(Data excerpts)
::::::
Lemma kmeans_groups_values (p : Pixels) (labels : Pixels) (index : list Z) :
  assignment index p (len labels) ->
  kmeans_groups p labels index
  = Ok ((fun i => members index p i) <$> upto (len labels)).
Proof.
  intros [Hlen Hrange]. unfold kmeans_groups. rewrite slice_make_len. cbn [bind].
  assert (replicate (length labels) [] = groups_after index p (len labels) O) as ->.
  { unfold groups_after. rewrite !take_0.
    apply list_eq. intros j. rewrite list_lookup_fmap.
    destruct (decide (j < length labels)%nat) as [Hj|Hj].
    - rewrite lookup_replicate_2 by done.
      rewrite (proj2 (upto_lookup (len labels) j (Z.of_nat j))); [done|].
      unfold len. split; [done|lia].
    - rewrite !lookup_ge_None_2; [done| |].
      + rewrite upto_len_length. lia.
      + rewrite length_replicate. lia. }
  rewrite (for_each_states _ _ (groups_after index p (len labels))).
  - f_equal. rewrite enumerate_length. unfold groups_after.
    apply list_fmap_ext. intros j i _. by apply members_all.
  - intros k [i x] Hk. apply enumerate_lookup in Hk as [-> Hx].
    destruct (lookup_lt_is_Some_2 index k) as [label Hl].
    { apply lookup_lt_Some in Hx. lia. }
    rewrite (slice_index_nat _ _ _ Hl). cbn [bind].
    assert (0 <= label < len labels) as Hlabel
      by (eapply Forall_lookup_1 in Hrange; [|exact Hl]; done).
    assert (slice_index (groups_after index p (len labels) k) label
            = Ok (members (take k index) (take k p) label)) as ->.
    { rewrite <- (Z2Nat.id label) at 1 by lia. apply slice_index_nat.
      rewrite groups_after_lookup by lia. by rewrite Z2Nat.id by lia. }
    cbn [bind]. rewrite <- (Z2Nat.id label) at 1 by lia.
    rewrite slice_store_nat by (rewrite groups_after_length; lia).
    f_equal. by apply groups_after_step.
Qed.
::::::
To do:
Output only the count of lines in the data containing "labels".

Response:
10